Namespace support differs by framework. Solid has namespace-bound typing for useI18n('dashboard'). React, Vue, Nuxt, and Svelte accept a namespace at runtime, but their useI18n(ns) return types are not narrowed by that argument; use the explicit { ns: 'dashboard' } parameter when you need type-checked namespaced keys across all bindings.

const { t } = useI18n();
t('hello'); // OK — default namespace
t('page.title', { ns: 'dashboard' }); // OK — dashboard:page.title
t('stats.users', { ns: 'dashboard', count: 5 }); // OK — dashboard:stats.users

Run type generation in your CI pipeline to catch missing translations before they reach production:

.github/workflows/ci.yml
- name: Pull translations
run: npx comvi pull
- name: Generate translation types
run: npx comvi typegen
- name: Type check
run: npx tsc --noEmit

If a developer adds a t('new.key') call but the key does not exist in the translation files, the type check fails and blocks the build.

During development, regenerate types automatically when the project schema changes:

Terminal window
npx comvi typegen --watch

This subscribes to Comvi schema updates over SSE and regenerates the type definition whenever keys or parameters change upstream.

Sometimes you need to construct a key dynamically — for example, translating an enum value or building a key from a variable.
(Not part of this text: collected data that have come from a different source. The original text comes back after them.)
(* ===== verification/ObjectSummary.v ===== *)
(** * ObjectSummary: the summary and the export of [useObjectDetection]

    Models [getDetectionSummary] and [exportSession] of
    src/hooks/useObjectDetection.ts, which read the history kept by the hook
    ([Obj.detectionHistoryRef]) and its statistics.  Both read the clock:
    [Date.now()] is an argument [now].  The time of a timeline entry is
    printed by [toLocaleTimeString], which depends on the browser's locale
    and is a section variable.  [JSON.stringify], the [Blob] and the click on
    the anchor are the browser's; [exportSession] returns the document that
    is serialised and the attributes of the download.

    The theorems give the counts and the timeline of a summary in terms of
    the history, relate a windowed summary to the history buffer's snapshot
    and to the summary of the whole session, and state what the export holds
    when no session was ever started. *)

From Stdlib Require Import ZArith QArith Qround Lqa.
From stdpp Require Import base list gmap strings sorting.
From S2P Require Import Prelude Stats HistoryBuffer ObjectDetection.
Import Obj.

#[local] Open Scope js_scope.

Module ObjSummary.

(** One entry of [timeline]. *)
Record TimelineEntry := {
  time : string;
  object : string;
  confidence : Z;
}.

(** The object [getDetectionSummary] returns. *)
Record Summary := {
  totalDetections : nat;
  objectCounts : DetectionStats;
  timeline : list TimelineEntry;
  timeRange : string;
  sessionDuration : string;
}.

(** The document [exportSession] serialises, and the file it is saved as. *)
Record ExportData := {
  exp_detections : list Detection;
  exp_stats : DetectionStats;
  exp_summary : Summary;
}.

Record Download := {
  content : ExportData;
  mimeType : string;
  download : string;
}.

(** The length of the timeline: the literal [50] of the source. *)
Definition TIMELINE_CAP : nat := 50.

(** [cutoffTime = Date.now() - timeRangeMinutes * 60 * 1000] *)
Definition cutoffTime (timeRangeMinutes now : Z) : Z :=
  (now - timeRangeMinutes * 60 * 1000)%Z.

(** The bound of the buffer snapshot a summary reads: the cutoff when a
    truthy window is given, none otherwise. *)
Definition since (timeRangeMinutes : option Z) (now : Z) : option Z :=
  if truthy timeRangeMinutes
  then Some (cutoffTime (default 0%Z timeRangeMinutes) now) else None.

(** [filteredHistory]: with a truthy [timeRangeMinutes], the detections at or
    after the cutoff; otherwise the whole history. *)
Definition filteredHistory (timeRangeMinutes : option Z) (now : Z)
    (history : list Detection) : list Detection :=
  if truthy timeRangeMinutes then
    filter (λ d, (cutoffTime (default 0%Z timeRangeMinutes) now ≤ timestamp d)%Z)
      history
  else history.

(** [summary]: the [reduce] that counts the filtered detections by class. *)
Definition countClasses (filtered : list Detection) : DetectionStats :=
  countBy class ∅ filtered.

(** [timeRange] *)
Definition timeRangeLabel (timeRangeMinutes : option Z) : string :=
  if truthy timeRangeMinutes
  then show_Z (default 0%Z timeRangeMinutes) +:+ " minutes"
  else "entire session".

(** The number printed in [sessionDuration]: the rounded number of minutes
    since the oldest retained detection, from the unfiltered history. *)
Definition durationMinutes (now : Z) (history : list Detection) : Z :=
  match history with
  | d :: _ => round_div (now - timestamp d) 60000
  | [] => 0
  end.

(** [sessionDuration] *)
Definition durationLabel (now : Z) (history : list Detection) : string :=
  match history with
  | _ :: _ => show_Z (durationMinutes now history) +:+ " minutes"
  | [] => "0 minutes"
  end.

Section Summary.
(** [new Date(t).toLocaleTimeString()] *)
Context (toLocaleTimeString : Z → string).

(** The entry of the timeline for one detection. *)
Definition timelineEntry (d : Detection) : TimelineEntry := {|
  time := toLocaleTimeString (timestamp d);
  object := class d;
  confidence := Qround (score d * 100);
|}.

(** [getDetectionSummary(timeRangeMinutes?)]; [now] is [Date.now()]. *)
Definition getDetectionSummary (timeRangeMinutes : option Z) (now : Z) (s : State)
  : Summary :=
  let history := detectionHistoryRef s in
  let filtered := filteredHistory timeRangeMinutes now history in
  {| totalDetections := length filtered;
     objectCounts := countClasses filtered;
     timeline := slice_last TIMELINE_CAP (timelineEntry <$> filtered);
     timeRange := timeRangeLabel timeRangeMinutes;
     sessionDuration := durationLabel now history |}.

(** [exportSession()]: [now] is the clock read by the summary, [now'] the
    clock read for the file name. *)
Definition exportSession (now now' : Z) (s : State) : Download := {|
  content := {| exp_detections := detectionHistoryRef s;
                exp_stats := stats s;
                exp_summary := getDetectionSummary None now s |};
  mimeType := "application/json";
  download := "detection-session-" +:+ show_Z now' +:+ ".json";
|}.

End Summary.

(** ** The filter *)

Lemma filteredHistory_snapshot w now h :
  filteredHistory w now h = hb_snapshot (since w now) h.
Proof. unfold filteredHistory, since. by case_match. Qed.

Lemma filteredHistory_sublist w now h : filteredHistory w now h `sublist_of` h.
Proof.
  rewrite filteredHistory_snapshot. exact (hb_snapshot_sublist (since w now) h).
Qed.

Lemma filteredHistory_None now h : filteredHistory None now h = h.
Proof. done. Qed.

Lemma truthy_Some_ne w : w ≠ 0%Z → truthy (Some w) = true.
Proof. intros Hw. unfold truthy, truthyZ. by destruct (Z.eqb_spec w 0). Qed.

Lemma filteredHistory_truthy w now h :
  w ≠ 0%Z →
  filteredHistory (Some w) now h =
    filter (λ d, (cutoffTime w now ≤ timestamp d)%Z) h.
Proof. intros Hw. unfold filteredHistory. by rewrite truthy_Some_ne. Qed.

Lemma since_truthy w now : w ≠ 0%Z → since (Some w) now = Some (cutoffTime w now).
Proof. intros Hw. unfold since. by rewrite truthy_Some_ne. Qed.

Lemma filteredHistory_all w now h :
  Forall (λ d, (cutoffTime (default 0%Z w) now ≤ timestamp d)%Z) h →
  filteredHistory w now h = h.
Proof.
  intros Hall. unfold filteredHistory. case_match; [|done].
  exact (hb_snapshot_all _ h Hall).
Qed.

(** ** The summary *)

Section Properties.
(** [tl] stands for [toLocaleTimeString]. *)
Context (tl : Z → string).

(** C6. The count a summary reports for a label is the number of retained
    detections of that label inside the window. *)
Theorem summary_counts w now s k :
  count_of (objectCounts (getDetectionSummary tl w now s)) k =
    occurrences class k (filteredHistory w now (detectionHistoryRef s)).
Proof. simpl. unfold countClasses. by rewrite count_of_countBy, count_of_empty. Qed.

(** The per-label counts of a summary add up to its [totalDetections]. *)
Theorem summary_total w now s :
  total (objectCounts (getDetectionSummary tl w now s)) =
  totalDetections (getDetectionSummary tl w now s).
Proof. unfold getDetectionSummary. simpl. apply total_countBy. Qed.

(** A windowed summary never reports more than the summary of the whole
    session: neither for any label nor in total. *)
Theorem windowed_within_session w now s k :
  count_of (objectCounts (getDetectionSummary tl w now s)) k ≤
    count_of (objectCounts (getDetectionSummary tl None now s)) k ∧
  totalDetections (getDetectionSummary tl w now s) ≤
  totalDetections (getDetectionSummary tl None now s).
Proof.
  simpl. unfold countClasses, filteredHistory. case_match; [|done]. split.
  - apply count_of_countBy_filter.
  - apply length_filter.
Qed.

(** A window of zero minutes is not an empty window: [0] is falsy, so
    [getDetectionSummary(0)] is the summary of the entire session, label
    included. *)
Theorem window_zero_is_entire_session now s :
  getDetectionSummary tl (Some 0%Z) now s = getDetectionSummary tl None now s.
Proof. unfold getDetectionSummary, filteredHistory, timeRangeLabel. by simpl. Qed.

(** A longer window sees at least what a shorter one sees: the
    detections inside a window of [w1] minutes are a subsequence of those
    inside a window of [w2 ≥ w1] minutes. *)
Theorem window_monotone w1 w2 now h :
  (0 < w1 ≤ w2)%Z →
  filteredHistory (Some w1) now h `sublist_of` filteredHistory (Some w2) now h.
Proof.
  intros Hw. rewrite !filteredHistory_snapshot, !since_truthy by lia.
  apply (hb_snapshot_mono (cutoffTime w2 now) (cutoffTime w1 now) h).
  unfold cutoffTime. lia.
Qed.

Lemma window_monotone_witness :
  (0 < 1 ≤ 2)%Z ∧
  filteredHistory (Some 1%Z) 100000 (detectionHistoryRef sample) `sublist_of`
    filteredHistory (Some 2%Z) 100000 (detectionHistoryRef sample).
Proof.
  assert (0 < 1 ≤ 2)%Z as H by lia.
  split; [exact H|]. exact (window_monotone 1 2 100000 _ H).
Defined.

(** A window that reaches back beyond the oldest retained detection
    gives the summary of the whole session, except for the label of the
    time range. *)
Theorem window_converges w now s :
  Forall (λ d, (cutoffTime w now ≤ timestamp d)%Z) (detectionHistoryRef s) →
  let sw := getDetectionSummary tl (Some w) now s in
  let sa := getDetectionSummary tl None now s in
  totalDetections sw = totalDetections sa ∧ objectCounts sw = objectCounts sa ∧
  timeline sw = timeline sa ∧ sessionDuration sw = sessionDuration sa.
Proof.
  intros Hall. simpl.
  by rewrite (filteredHistory_all (Some w) now (detectionHistoryRef s) Hall).
Qed.

(** The timeline is the last 50 detections of the window in their order
    of arrival, one entry each, and every entry has the class of its
    detection; it has [min(totalDetections, 50)] entries. *)
Theorem timeline_recent w now s :
  let sm := getDetectionSummary tl w now s in
  timeline sm =
    timelineEntry tl <$>
      slice_last TIMELINE_CAP (filteredHistory w now (detectionHistoryRef s)) ∧
  length (timeline sm) = totalDetections sm `min` TIMELINE_CAP.
Proof.
  simpl. split; [by rewrite fmap_slice_last|].
  by rewrite length_slice_last, length_fmap.
Qed.

(** The confidence of a timeline entry is a whole percentage: for a
    score between 0 and 1, [Math.round(score * 100)] lies between 0 and
    100. *)
Theorem confidence_percent d :
  (0 <= score d)%Q → (score d <= 1)%Q →
  (0 ≤ confidence (timelineEntry tl d) ≤ 100)%Z.
Proof. intros H0 H1. apply Qround_bounds; unfold inject_Z; lra. Qed.

(** [sessionDuration] is measured from the oldest retained detection
    and rounded to the nearest minute, half a minute rounding up: the number
    printed is within 30 seconds of the elapsed time, and is not the number
    of whole minutes elapsed. *)
Theorem duration_minutes w now s d h :
  detectionHistoryRef s = d :: h → (timestamp d ≤ now)%Z →
  ∃ m, sessionDuration (getDetectionSummary tl w now s) = show_Z m +:+ " minutes" ∧
       (0 ≤ m)%Z ∧
       (60000 * m - 30000 ≤ now - timestamp d < 60000 * m + 30000)%Z.
Proof.
  intros Hh Ht. exists (round_div (now - timestamp d) 60000).
  split; [simpl; by rewrite Hh|].
  pose proof (round_div_spec (now - timestamp d) 60000).
  split; [apply round_div_nonneg|]; lia.
Qed.

(** The export never fails: on a hook that never ran a session it
    produces a document with no detections, empty statistics and the
    summary of an empty session, saved under a name made from the clock. *)
Theorem export_without_session now now' :
  let f := exportSession tl now now' init in
  exp_detections (content f) = [] ∧ exp_stats (content f) = ∅ ∧
  totalDetections (exp_summary (content f)) = 0 ∧
  objectCounts (exp_summary (content f)) = ∅ ∧
  timeline (exp_summary (content f)) = [] ∧
  sessionDuration (exp_summary (content f)) = "0 minutes" ∧
  timeRange (exp_summary (content f)) = "entire session" ∧
  download f = "detection-session-" +:+ show_Z now' +:+ ".json".
Proof. unfold exportSession, getDetectionSummary. by simpl. Qed.

(** C25. After any run of the hook, the summary of the entire session reports
    [min(n, 1000)] detections, where [n] is the number of detections that
    arrived since the session was started: beyond 1000 the summary silently
    forgets the oldest. *)
Theorem summary_after_run es s now :
  run es init = Some s →
  totalDetections (getDetectionSummary tl None now s) =
    length (arrivals es init []) `min` HISTORY_CAP.
Proof.
  intros Hr. simpl. rewrite (run_history es init s [] Hr) by done.
  apply length_slice_last.
Qed.

End Properties.

Lemma window_converges_witness :
  Forall (λ d, (cutoffTime 1 60500 ≤ timestamp d)%Z) (detectionHistoryRef sample) ∧
  let sw := getDetectionSummary show_Z (Some 1%Z) 60500 sample in
  let sa := getDetectionSummary show_Z None 60500 sample in
  totalDetections sw = totalDetections sa ∧ objectCounts sw = objectCounts sa ∧
  timeline sw = timeline sa ∧ sessionDuration sw = sessionDuration sa.
Proof.
  assert (Forall (λ d, (cutoffTime 1 60500 ≤ timestamp d)%Z)
            (detectionHistoryRef sample)) as H.
  { apply Forall_forall. intros d Hd. vm_compute in Hd.
    repeat (apply elem_of_cons in Hd as [->|Hd]; [by vm_compute|]).
    by apply elem_of_nil in Hd. }
  split; [exact H|]. exact (window_converges show_Z 1 60500 sample H).
Defined.

Lemma confidence_percent_witness :
  (0 <= 87 # 100)%Q ∧ (87 # 100 <= 1)%Q ∧
  (0 ≤ confidence (timelineEntry show_Z
         {| class := "car"; score := 87 # 100; bbox := (0, 0, 10, 10)%Z;
            timestamp := 1000 |}) ≤ 100)%Z.
Proof.
  assert (0 <= 87 # 100)%Q as H0 by (by vm_compute).
  assert (87 # 100 <= 1)%Q as H1 by (by vm_compute).
  split; [exact H0|]. split; [exact H1|].
  exact (confidence_percent show_Z
    {| class := "car"; score := 87 # 100; bbox := (0, 0, 10, 10)%Z;
       timestamp := 1000 |} H0 H1).
Defined.

Lemma duration_minutes_witness :
  detectionHistoryRef sample =
    newDetections [car (9 # 10)] 1000 ++
    newDetections [car (8 # 10); person (7 # 10)] 2000 ∧
  (1000 ≤ 91000)%Z ∧
  ∃ m, sessionDuration (getDetectionSummary show_Z None 91000 sample) =
         show_Z m +:+ " minutes" ∧
       (0 ≤ m)%Z ∧ (60000 * m - 30000 ≤ 91000 - 1000 < 60000 * m + 30000)%Z.
Proof.
  assert (1000 ≤ 91000)%Z as Ht by lia.
  split; [by vm_compute|]. split; [exact Ht|].
  exact (duration_minutes show_Z None 91000 sample _ _ eq_refl Ht).
Defined.

Lemma summary_after_run_witness :
  run flood_events init = Some flood ∧
  totalDetections (getDetectionSummary show_Z None 5000 flood) =
    length (arrivals flood_events init []) `min` HISTORY_CAP.
Proof.
  split; [exact flood_run|]. exact (summary_after_run show_Z _ _ 5000 flood_run).
Defined.

(** The summary of the sample session one minute and a half after its first
    detection, over the last minute: the two detections of the second tick
    are inside the window, and the duration rounds up to 2 minutes. *)
Example sample_summary :
  let sm := getDetectionSummary show_Z (Some 1%Z) 61500 sample in
  totalDetections sm = 2 ∧ objectCounts sm = {[ "car" := 1; "person" := 1 ]} ∧
  timeRange sm = "1 minutes" ∧
  sessionDuration (getDetectionSummary show_Z None 91000 sample) = "2 minutes".
Proof. by vm_compute. Qed.

End ObjSummary.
TypeScript cannot validate dynamic strings, so you need to assert the type:

type TranslationKey = keyof import('@comvi/core').TranslationKeys;
// Option 1: Type assertion
const statusKey = `order.status.${order.status}` as TranslationKey;
t(statusKey);
// Option 2: Mapped lookup (safer)
const statusKeys = {
pending: 'order.status.pending',
shipped: 'order.status.shipped',
delivered: 'order.status.delivered',
} as const satisfies Record<string, TranslationKey>;
t(statusKeys[order.status]);

If you add translations at runtime (for example, from a CMS or A/B test), you can extend the generated types with module augmentation:

src/types/i18n.d.ts
declare module '@comvi/core' {
interface TranslationKeys {
'experiment.headline': { variant: string };
'experiment.cta': never;
}
}

This merges your custom keys into the TranslationKeys interface so t() recognizes them.

Terminal window
npx comvi typegen [options]
OptionDefaultDescription
--config, -c.comvirc.jsonPath to config file
--watchfalseWatch for file changes and regenerate (or watch TMS for schema changes)
--checkfalseCI mode: exit 1 if types are outdated

If your translations live in local files (not synced from the TMS), use the @comvi/vite-plugin for zero-config type generation:

Terminal window
npm install -D @comvi/vite-plugin
vite.config.ts
import { defineConfig } from 'vite';
import vue from '@vitejs/plugin-vue';
import { comviTypes } from '@comvi/vite-plugin';
export default defineConfig({
plugins: [
vue(),
comviTypes({
translations: './src/locales',
output: './src/types/i18n.d.ts',
defaultNs: 'default',
}),
],
});

The plugin watches your translation directory and regenerates types on every save, with no CLI invocation needed.